Activity =>
Repeat nothing but the line containing "sockname ctl_name mode_" and the lines that follow it, up to and including the last line of the data below.

Extracted data entries:
(* ===== verification/ControlShm.v ===== *)
(** * src/control/control_shm.c: the control client of aserver

    The same protocol as in PcmShm.v, for control devices: commands and their
    arguments in a shared block, a byte over the socket to have them done. *)

From S2P Require Import Prelude Posix Pcm DirectData DirectConf ShmCtrl PcmShm.

(** [snd_ctl_shm_t], the descriptor of [snd_ctl_t], the world. *)
Record ctl_shm_state (W : Type) := MkCtlShm {
  cs_socket : Z;
  cs_ctrl : Z;
  cs_poll_fd : Z;
  cs_os : W;
}.
Arguments MkCtlShm {W} _ _ _ _.
Arguments cs_socket {W} _.
Arguments cs_ctrl {W} _.
Arguments cs_poll_fd {W} _.
Arguments cs_os {W} _.

#[export] Instance eta_ctl_shm W : Eta (ctl_shm_state W) := fun s =>
  MkCtlShm (cs_socket s) (cs_ctrl s) (cs_poll_fd s) (cs_os s).

Definition sizeof_ctl_shm : Z := 16.

Section ControlShm.
Context {U W : Type} `{!CtlTypes} `{!Union ctl_member U} `{!CtrlMem (snd_ctl_shm_ctrl_t U) W}
  `{!ShmEnv W} `{!AserverH}.

Abbreviation st := (ctl_shm_state W).
Abbreviation ctrl_t := (snd_ctl_shm_ctrl_t U).

(** ** Primitives *)

Definition ccall {R A} (c : shm_call A) : prog st R A :=
  zoom cs_os (fun w s => s <| cs_os := w |>) (act (shenv A c)).
Definition cshm {R A} (m : prog W A A) : prog st R A :=
  zoom cs_os (fun w s => s <| cs_os := w |>) (call m).
Definition cerrno {R} : prog st R Z := gets (fun s => shm_errno (cs_os s)).

Definition get_block {R} : prog st R ctrl_t :=
  p <- gets cs_ctrl ;;
  if valid_ptr p then gets (fun s => cpeek p (cs_os s)) else fault.
Definition put_block {R} (f : ctrl_t -> ctrl_t) : prog st R unit :=
  p <- gets cs_ctrl ;;
  if valid_ptr p
  then modify (fun s => s <| cs_os := cpoke p (f (cpeek p (cs_os s))) (cs_os s) |>) else fault.

Definition set_ccmd {R} (c : ctl_cmd) : prog st R unit := put_block (fun x => x <| ccmd := c |>).
Definition put_field {R T} (m : ctl_member T) (x : T) : prog st R unit :=
  put_block (fun c => c <| cu ::= u_put m x |>).
Definition get_field {R T} (m : ctl_member T) : prog st R T :=
  c <- get_block ;; ret (u_get m (cu c)).

(** ** The protocol (lines 57-93) *)

Definition snd_ctl_shm_action : prog st Z Z :=
  sock <- gets cs_socket ;;
  err <- ccall (sc_write_byte sock) ;;
  when (negb (err =? 1)) (return_ (- EBADFD)) ;;
  err <- ccall (sc_read_byte sock) ;;
  when (negb (err =? 1)) (return_ (- EBADFD)) ;;
  c <- get_block ;;
  when (ctl_cmd_set (ccmd c)) (return_ (- EBADFD)) ;;
  return_ (s32 (cresult c)).

Definition snd_ctl_shm_action_fd : prog st (Z * option Z) (Z * option Z) :=
  sock <- gets cs_socket ;;
  err <- ccall (sc_write_byte sock) ;;
  when (negb (err =? 1)) (return_ (- EBADFD, None)) ;;
  r <- ccall (sc_receive_fd sock) ;;
  when (negb (fst r =? 1)) (return_ (- EBADFD, snd r)) ;;
  c <- get_block ;;
  when (ctl_cmd_set (ccmd c)) (return_ (- EBADFD, snd r)) ;;
  return_ (s32 (cresult c), snd r).

(** ** Operations (lines 95-393) *)

Definition snd_ctl_shm_close : prog st Z Z :=
  set_ccmd SND_CTL_IOCTL_CLOSE ;;
  result <- call snd_ctl_shm_action ;;
  ctrl <- gets cs_ctrl ;;
  _ <- cshm (shmdt ctrl) ;;
  sock <- gets cs_socket ;;
  _ <- ccall (sc_close sock) ;;
  return_ result.

Definition snd_ctl_shm_nonblock (nonblock : Z) : prog st Z Z := return_ 0.

Definition snd_ctl_shm_async (sig pid : Z) : prog st Z Z :=
  set_ccmd SND_CTL_IOCTL_ASYNC ;;
  pid <- (if pid =? 0 then ccall sc_getpid else ret pid) ;;
  put_field cm_async (sig, pid) ;;
  snd_ctl_shm_action.

Definition snd_ctl_shm_poll_descriptor : prog st Z Z :=
  set_ccmd SND_CTL_IOCTL_POLL_DESCRIPTOR ;;
  r <- call snd_ctl_shm_action_fd ;;
  when (fst r <? 0) (return_ (fst r)) ;;
  fd <- initialised (snd r) ;;
  return_ fd.

Definition snd_ctl_shm_subscribe_events (subscribe : Z) : prog st Z Z :=
  set_ccmd SNDRV_CTL_IOCTL_SUBSCRIBE_EVENTS ;;
  put_field cm_subscribe_events subscribe ;;
  snd_ctl_shm_action.

(** The result, and the caller's structure as the call leaves it. *)
Definition snd_ctl_shm_card_info (info : card_info_t) : prog st (Z * card_info_t) (Z * card_info_t) :=
  set_ccmd SNDRV_CTL_IOCTL_CARD_INFO ;;
  err <- call snd_ctl_shm_action ;;
  when (err <? 0) (return_ (err, info)) ;;
  info <- get_field cm_card_info ;;
  return_ (err, info).

(** [pids]: the caller's array, as long as it is allocated; copying more
    identifiers than it holds, or than the block holds, is a fault. *)
Definition snd_ctl_shm_elem_list (list_ : snd_ctl_elem_list_t) (pids : list elem_id_t)
    : prog st (Z * (snd_ctl_elem_list_t * list elem_id_t)) (Z * (snd_ctl_elem_list_t * list elem_id_t)) :=
  let bytes := u64 (el_space list_ * sizeof_elem_id) in
  when (CTL_SHM_DATA_MAXLEN <? bytes) (return_ (- EINVAL, (list_, pids))) ;;
  put_field cm_element_list list_ ;;
  set_ccmd SNDRV_CTL_IOCTL_ELEM_LIST ;;
  err <- call snd_ctl_shm_action ;;
  when (err <? 0) (return_ (err, (list_, pids))) ;;
  answer <- get_field cm_element_list ;;
  let list_ := answer <| el_pids := el_pids list_ |> in
  let used := Z.to_nat (el_used list_) in
  c <- get_block ;;
  when (negb (bool_decide (used <= length pids)%nat && bool_decide (used <= length (data c))%nat)) fault ;;
  return_ (err, (list_, take used (data c) ++ drop used pids)).

Definition snd_ctl_shm_elem_info (info : elem_info_t) : prog st (Z * elem_info_t) (Z * elem_info_t) :=
  put_field cm_element_info info ;;
  set_ccmd SNDRV_CTL_IOCTL_ELEM_INFO ;;
  err <- call snd_ctl_shm_action ;;
  when (err <? 0) (return_ (err, info)) ;;
  info <- get_field cm_element_info ;;
  return_ (err, info).

Definition snd_ctl_shm_elem_read (control : elem_value_t) : prog st (Z * elem_value_t) (Z * elem_value_t) :=
  put_field cm_element_read control ;;
  set_ccmd SNDRV_CTL_IOCTL_ELEM_READ ;;
  err <- call snd_ctl_shm_action ;;
  when (err <? 0) (return_ (err, control)) ;;
  control <- get_field cm_element_read ;;
  return_ (err, control).

Definition snd_ctl_shm_elem_write (control : elem_value_t) : prog st (Z * elem_value_t) (Z * elem_value_t) :=
  put_field cm_element_write control ;;
  set_ccmd SNDRV_CTL_IOCTL_ELEM_WRITE ;;
  err <- call snd_ctl_shm_action ;;
  when (err <? 0) (return_ (err, control)) ;;
  control <- get_field cm_element_write ;;
  return_ (err, control).

Definition snd_ctl_shm_elem_lock (id : elem_id_t) : prog st (Z * elem_id_t) (Z * elem_id_t) :=
  put_field cm_element_lock id ;;
  set_ccmd SNDRV_CTL_IOCTL_ELEM_LOCK ;;
  err <- call snd_ctl_shm_action ;;
  when (err <? 0) (return_ (err, id)) ;;
  id <- get_field cm_element_lock ;;
  return_ (err, id).

Definition snd_ctl_shm_elem_unlock (id : elem_id_t) : prog st (Z * elem_id_t) (Z * elem_id_t) :=
  put_field cm_element_unlock id ;;
  set_ccmd SNDRV_CTL_IOCTL_ELEM_UNLOCK ;;
  err <- call snd_ctl_shm_action ;;
  when (err <? 0) (return_ (err, id)) ;;
  id <- get_field cm_element_unlock ;;
  return_ (err, id).

Definition snd_ctl_shm_hwdep_next_device (device : Z) : prog st (Z * Z) (Z * Z) :=
  put_field cm_device device ;;
  set_ccmd SNDRV_CTL_IOCTL_HWDEP_NEXT_DEVICE ;;
  err <- call snd_ctl_shm_action ;;
  when (err <? 0) (return_ (err, device)) ;;
  device <- get_field cm_device ;;
  return_ (err, device).

Definition snd_ctl_shm_hwdep_info (info : hwdep_info_t) : prog st (Z * hwdep_info_t) (Z * hwdep_info_t) :=
  put_field cm_hwdep_info info ;;
  set_ccmd SNDRV_CTL_IOCTL_HWDEP_INFO ;;
  err <- call snd_ctl_shm_action ;;
  when (err <? 0) (return_ (err, info)) ;;
  info <- get_field cm_hwdep_info ;;
  return_ (err, info).

Definition snd_ctl_shm_pcm_next_device (device : Z) : prog st (Z * Z) (Z * Z) :=
  put_field cm_device device ;;
  set_ccmd SNDRV_CTL_IOCTL_PCM_NEXT_DEVICE ;;
  err <- call snd_ctl_shm_action ;;
  when (err <? 0) (return_ (err, device)) ;;
  device <- get_field cm_device ;;
  return_ (err, device).

Definition snd_ctl_shm_pcm_info (info : snd_pcm_info_t) : prog st (Z * snd_pcm_info_t) (Z * snd_pcm_info_t) :=
  put_field cm_pcm_info info ;;
  set_ccmd SNDRV_CTL_IOCTL_PCM_INFO ;;
  err <- call snd_ctl_shm_action ;;
  when (err <? 0) (return_ (err, info)) ;;
  info <- get_field cm_pcm_info ;;
  return_ (err, info).

Definition snd_ctl_shm_pcm_prefer_subdevice (subdev : Z) : prog st Z Z :=
  put_field cm_pcm_prefer_subdevice subdev ;;
  set_ccmd SNDRV_CTL_IOCTL_PCM_PREFER_SUBDEVICE ;;
  snd_ctl_shm_action.

Definition snd_ctl_shm_rawmidi_next_device (device : Z) : prog st (Z * Z) (Z * Z) :=
  put_field cm_device device ;;
  set_ccmd SNDRV_CTL_IOCTL_RAWMIDI_NEXT_DEVICE ;;
  err <- call snd_ctl_shm_action ;;
  when (err <? 0) (return_ (err, device)) ;;
  device <- get_field cm_device ;;
  return_ (err, device).

Definition snd_ctl_shm_rawmidi_info (info : rawmidi_info_t) : prog st (Z * rawmidi_info_t) (Z * rawmidi_info_t) :=
  put_field cm_rawmidi_info info ;;
  set_ccmd SNDRV_CTL_IOCTL_RAWMIDI_INFO ;;
  err <- call snd_ctl_shm_action ;;
  when (err <? 0) (return_ (err, info)) ;;
  info <- get_field cm_rawmidi_info ;;
  return_ (err, info).

Definition snd_ctl_shm_rawmidi_prefer_subdevice (subdev : Z) : prog st Z Z :=
  put_field cm_rawmidi_prefer_subdevice subdev ;;
  set_ccmd SNDRV_CTL_IOCTL_RAWMIDI_PREFER_SUBDEVICE ;;
  snd_ctl_shm_action.

Definition snd_ctl_shm_set_power_state (state_ : Z) : prog st Z Z :=
  put_field cm_power_state state_ ;;
  set_ccmd SNDRV_CTL_IOCTL_POWER ;;
  snd_ctl_shm_action.

Definition snd_ctl_shm_get_power_state (state_ : Z) : prog st (Z * Z) (Z * Z) :=
  set_ccmd SNDRV_CTL_IOCTL_POWER_STATE ;;
  err <- call snd_ctl_shm_action ;;
  when (err <? 0) (return_ (err, state_)) ;;
  state_ <- get_field cm_power_state ;;
  return_ (err, state_).

Definition snd_ctl_shm_read (event : ctl_event_t) : prog st (Z * ctl_event_t) (Z * ctl_event_t) :=
  err <- ccall (sc_ctl_wait (-1)) ;;
  when (err <? 0) (return_ (0, event)) ;;
  put_field cm_read event ;;
  set_ccmd SND_CTL_IOCTL_READ ;;
  err <- call snd_ctl_shm_action ;;
  when (err <? 0) (return_ (err, event)) ;;
  event <- get_field cm_read ;;
  return_ (err, event).

(** ** Opening (lines 420-533) *)

Definition ctl_shm_make_local_socket (filename : string) : prog st Z Z :=
  sock <- ccall sc_socket ;;
  when (sock <? 0) (e <- cerrno ;; return_ (- e)) ;;
  r <- ccall (sc_connect sock filename) ;;
  when (r <? 0) (_ <- ccall (sc_close sock) ;; e <- cerrno ;; return_ (- e)) ;;
  return_ sock.

(** [snd_ctl_close] of the library. *)
Context (ctl_close : prog st Z Z).

Definition ctl_shm_open_err {A} (sock ctrl result : Z) : prog st Z A :=
  _ <- ccall (sc_close sock) ;;
  when (negb (ctrl =? NULL)) (_ <- cshm (shmdt ctrl) ;; ret tt) ;;
  return_ result.

(** Lines 463-495: send the request and read the answer. *)
Definition ctl_shm_request (sock : Z) (sname : string) (mode_ : Z) : prog st (Z * Z) (Z * Z) :=
  let snamelen := Z.of_nat (String.length sname) in
  let reqlen := u64 (sizeof_open_request + snamelen) in
  let req := MkOpenRequest SND_DEV_TYPE_CONTROL SND_TRANSPORT_TYPE_SHM 0 mode_ snamelen in
  err <- ccall (sc_write_request sock req sname) ;;
  when (err <? 0) (e <- cerrno ;; return_ (- e, 0)) ;;
  when (negb (err =? reqlen)) (return_ (- EINVAL, 0)) ;;
  r <- ccall (sc_read_answer sock) ;;
  when (fst r <? 0) (e <- cerrno ;; return_ (- e, 0)) ;;
  when (negb (fst r =? sizeof_open_answer)) (return_ (- EINVAL, 0)) ;;
  ans <- initialised (snd r) ;;
  return_ (ans_result ans, ans_cookie ans).

Definition snd_ctl_shm_open (name_ : option string) (sockname sname : string) (mode_ : Z) : prog st Z Z :=
  when (255 <? Z.of_nat (String.length sname)) (return_ (- EINVAL)) ;;
  sock <- call (ctl_shm_make_local_socket sockname) ;;
  when (sock <? 0) (ctl_shm_open_err (-1) NULL sock) ;;
  ra <- call (ctl_shm_request sock sname mode_) ;;
  when (fst ra <? 0) (ctl_shm_open_err sock NULL (fst ra)) ;;
  ctrl <- cshm (shmat (snd ra) NULL 0) ;;
  when (ctrl =? NULL) (e <- cerrno ;; ctl_shm_open_err sock ctrl (- e)) ;;
  ok <- ccall (sc_calloc sizeof_ctl_shm) ;;
  when (negb ok) (ctl_shm_open_err sock ctrl (- ENOMEM)) ;;
  modify (fun s => s <| cs_socket := sock |> <| cs_ctrl := ctrl |>) ;;
  err <- ccall (sc_ctl_new name_ mode_) ;;
  when (err <? 0) (ctl_shm_open_err sock ctrl err) ;;
  err <- call snd_ctl_shm_poll_descriptor ;;
  when (err <? 0) (_ <- call ctl_close ;; return_ err) ;;
  modify (fun s => s <| cs_poll_fd := err |>) ;;
  return_ 0.
End ControlShm.

(** ** The configuration (lines 535-627) *)

Section ControlShmConf.
Context {N : Type} `{!Conf N}.

(** [_snd_conf_generic_id] of the library. *)
Context (ctl_generic_id : string -> bool).

(** The fields "server" and "ctl". *)
Definition ctl_shm_fields (conf : N) : Z + (option string * option string) :=
  fold_left (fun acc n =>
    match acc with
    | inl e => inl e
    | inr (server, ctl_name) =>
        match conf_id n with
        | None => acc
        | Some id =>
            if ctl_generic_id id then acc
            else if bool_decide (id = "server"%string) then
              match conf_string n with inl _ => inl (- EINVAL) | inr s => inr (Some s, ctl_name) end
            else if bool_decide (id = "ctl"%string) then
              match conf_string n with inl _ => inl (- EINVAL) | inr s => inr (server, Some s) end
            else inl (- EINVAL)
        end
    end) (conf_children conf) (inr (None, None)).

(** The socket and the name of the device, or what the function returns without
    opening: when the server has no socket, that is the 0 of the last call that
    succeeded. *)
Definition ctl_shm_target (root conf : N) : Z + (string * string) :=
  match ctl_shm_fields conf with
  | inl e => inl e
  | inr (_, None) => inl (- EINVAL)
  | inr (None, Some _) => inl (- EINVAL)
  | inr (Some server, Some ctl_name) =>
      match conf_search_definition root "server" server with
      | inl _ => inl (- EINVAL)
      | inr sconfig =>
          if negb (conf_is_compound sconfig) then inl (- EINVAL)
          else match server_socket ctl_generic_id (fun e => e) sconfig with
               | inl e => inl e
               | inr None => inl 0
               | inr (Some sockname) => inr (sockname, ctl_name)
               end
      end
  end.

Context {U W : Type} `{!CtlTypes} `{!Union ctl_member U} `{!CtrlMem (snd_ctl_shm_ctrl_t U) W}
  `{!ShmEnv W} `{!AserverH}.

Definition _snd_ctl_shm_open (ctl_close : prog (ctl_shm_state W) Z Z) (name_ : option string) (root conf : N)
    (mode_ : Z) : prog (ctl_shm_state W) Z Z :=
  match ctl_shm_target root conf with
  | inl err => return_ err
  | inr (sockname, ctl_name) => snd_ctl_shm_open ctl_close name_ sockname ctl_name mode_
  end.
End ControlShmConf.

Solution to this problem =>
  | inr (sockname, ctl_name) => snd_ctl_shm_open ctl_close name_ sockname ctl_name mode_
  end.
End ControlShmConf.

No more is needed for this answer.